Eurostocks storm ahead for second day on Iraq hope
European share prices stormed ahead for a second day yesterday to clock up their best back-to-back gain in years, with a further advance predicted if there are further moves to resolve the Iraq crisis swiftly. By 1640 GMT, with only Frankfurt still...
European share prices stormed ahead for a second day yesterday to clock up their best back-to-back gain in years, with a further advance predicted if there are further moves to resolve the Iraq crisis swiftly.
By 1640 GMT, with only Frankfurt still trading, the DJ Stoxx index of top 600 European stocks was up 4.15 per cent to 179.11 points, adding to Thursday's 5.76 per cent rally.
The index's two-day gain of 9.92 per cent is its best since records on the benchmark began in 1987 as a slew of blue chips notched up double-digit gains.
"I would not say we have had fantastic news in the last two days but there is a little bit of an opening in the Iraqi situation and things may be getting a bit better there," said Teun Draaisma, a European strategist at Morgan Stanley.
Some investors such as hedge funds were being forced to cover short positions after being caught out by the continued rallying, Draaisma said.
Crude oil prices slumped in anticipation that a US war against Iraq could start soon and finish quickly, stoking optimism in Europe's stock market that has been spooked for months by the build-up to a possible war.
"Can it go further? We think so as valuations continue to be very attractive and the catalyst might be more progress on Iraq," Draaisma said.
The FTSE Eurotop 300 index was up 4.4 per cent at 756 points after rocketing six per cent on Thursday, its biggest one-day gain ever. It is poised to end the week up 2.6 per cent after hitting a six-year low on Wednesday.
It is still down 11 per cent for the year. Dealings have been solid during the two-day rally. "The good volumes suggest this could carry on a bit longer," said John Hatherly, a fund manager at M&G.

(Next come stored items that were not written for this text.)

Lemma le_value_bound bs :
  bytes_ok bs -> 0 <= le_value bs < 2 ^ (8 * Z.of_nat (length bs)).
Proof.
  induction bs as [| b bs IH]; cbn [le_value length]; [lia |].
  rewrite bytes_ok_cons, Nat2Z.inj_succ, Z.mul_succ_r, Z.pow_add_r by lia.
  unfold is_u8, u8_max. intros [? ?%IH]. lia.
Qed.

Lemma le_value_snoc_pos bs b :
  bytes_ok bs -> 0 < b -> 0 < le_value (bs ++ [b]).
Proof.
  intros Hbs Hb. rewrite le_value_app. cbn [le_value].
  pose proof (le_value_bound bs Hbs).
  assert (0 < 2 ^ (8 * Z.of_nat (length bs))) by (apply Z.pow_pos_nonneg; lia). nia.
Qed.

Lemma le_bytes_length n z : length (le_bytes n z) = n.
Proof. revert z. induction n; intros; cbn; auto. Qed.

Lemma le_bytes_ok n z : bytes_ok (le_bytes n z).
Proof.
  revert z. induction n; intros; cbn [le_bytes]; [apply bytes_ok_nil |].
  apply bytes_ok_cons. split; [| auto]. unfold is_u8, u8_max.
  pose proof (Z.mod_pos_bound z 256). lia.
Qed.

Lemma le_value_bytes n z :
  0 <= z < 2 ^ (8 * Z.of_nat n) -> le_value (le_bytes n z) = z.
Proof.
  revert z. induction n as [| n IH]; intros z; cbn [le_bytes le_value]; [lia |].
  rewrite Nat2Z.inj_succ, Z.mul_succ_r, Z.pow_add_r by lia. intros Hz.
  rewrite IH; [pose proof (Z.div_mod z 256); lia |].
  split; [apply Z.div_pos; lia | apply Z.div_lt_upper_bound; lia].
Qed.

Lemma le_bytes_value bs : bytes_ok bs -> le_bytes (length bs) (le_value bs) = bs.
Proof.
  induction bs as [| b bs IH]; cbn [le_bytes le_value length]; [done |].
  rewrite bytes_ok_cons. unfold is_u8, u8_max. intros [Hb Hbs]. f_equal.
  - rewrite Z.mul_comm, Z.mod_add by lia. apply Z.mod_small. lia.
  - rewrite Z.mul_comm, Z.div_add by lia. rewrite Z.div_small by lia. auto.
Qed.
(* ===== verification/ScriptNum.v ===== *)
(** * Script numbers ([crates/subcoin-script/src/num.rs])

    A [ScriptNum] wraps an [i64]; it is the [Z] of that [i64].  The file holds
    the decoder [from_bytes], the encoder [as_bytes], the minimality test and
    the checked arithmetic, and proves that decoder and encoder are inverse,
    that the accepted minimal encodings are exactly the encoder's outputs, and
    the ranges the script interpreter relies on. *)

From Stdlib Require Import ZArith Lia.
From stdpp Require Import prelude.
From S2P Require Import Prelude.

(** Script number error type. *)
Inductive NumError :=
| NumOverflow
| NotMinimallyEncoded.

#[export] Instance NumError_eq_dec : EqDecision NumError.
Proof. solve_decision. Defined.

Module ScriptNum.

(** Maximum script number length in bytes. *)
Definition MAX_NUM_SIZE : nat := 4.

(** [i64::wrapping_shl]: the shift amount is taken modulo 64. *)
Definition wrapping_shl (z s : Z) : Z := wrap_i64 (Z.shiftl z (s mod 64)).

(** Unary minus on [i64]. *)
Definition neg_i64 {E} (z : Z) : res E Z := expect (checked_i64 (- z)).

(** Check if the byte array is minimally encoded. *)
Definition is_minimally_encoded (data : bytes) : bool :=
  match reverse data with
  | [] => true
  | b :: rest =>
      negb ((Z.land b 0x7f =? 0) &&
            match rest with
            | [] => true
            | b' :: _ => Z.land b' 0x80 =? 0
            end)
  end.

"However, two days of gains do not prove anything apart from the fact the market was technically oversold in the short term. The key is whether this turns into a wholesale rally, and what determines that is if we get newsflow that is better," Hatherly said.
All eyes now turn to a summit tomorrow when the United States, Britain and Spain look to a "final pursuit" of a UN resolution on Iraqi disarmament.
Many investors see hostilities starting soon in Iraq, lifting some of the uncertainty that has plagued markets and triggering the week's extreme volatility.
On Wall Street, the Dow Jones industrial average up one per cent at 7,901 points, with the Nasdaq Composite 0.5 per cent ahead.
The DJ Stoxx European insurance sector led the market higher with a 9.4 per cent rise, adding to Thursday's 8.6 per cent advance from a decade low earlier in the week.
The sector has been hammered by the three-year old bear market which has shrivelled the value of equities that insurance companies hold in their asset portfolios.
Among the top advancers, Swiss Reinsurance rose 18.3 per cent to 64.50 Swiss francs, while German rival Munich Re gained 14 per cent to €78.36. France's Axa jumped 17 per cent to 12.06 euros.
On the negative side German drug group Bayer fell on worries over legal costs for a recalled drug.
The stock hit fresh lows as investors fretted that claims over Baycol could lead to damages on a scale similar to long-running asbestos suits against industrial companies in the United States. Bayer was down three per cent at €10.54.
Some defensive shares such as utilities and tobacco fell as investors shifted money into battered sectors like technology and media.
French-Belgian bank Dexia rose 11 per cent to €9.05 in Paris after the French-Belgian banking group reported in line results. However, the bank joined the ranks of companies declining to give an outlook given the current volatile market conditions.
Swiss drugs giant Roche Holding rose 5.5 per cent to 79.40 Swiss francs after the group said it expects its HIV drug Fuzeon to win European Union approval early in the second quarter of 2003 after US regulators backed it on Thursday.
Investors largely ignored the day's patchy economic numbers as momentum remained on an upward trend in the stock market, though analysts warned that fundamentals could not be ignored for long even if the Iraq crisis is resolved soon.
The usually closely-watched University of Michigan's preliminary US consumer sentiment index for March fell to 75, a decade low, against expectations of 77.6.
"At face value, it looks like it's not just geopolitical problems, but also worries about the labour data which has been very disturbing," said Ken Wattret, chief Euroland economist at BNP Paribas bank.
If the Iraq situation is resolved soon this would help improve sentiment but any sustained recovery will need a labour market in better shape as people still worry about losing their jobs, Wattret said.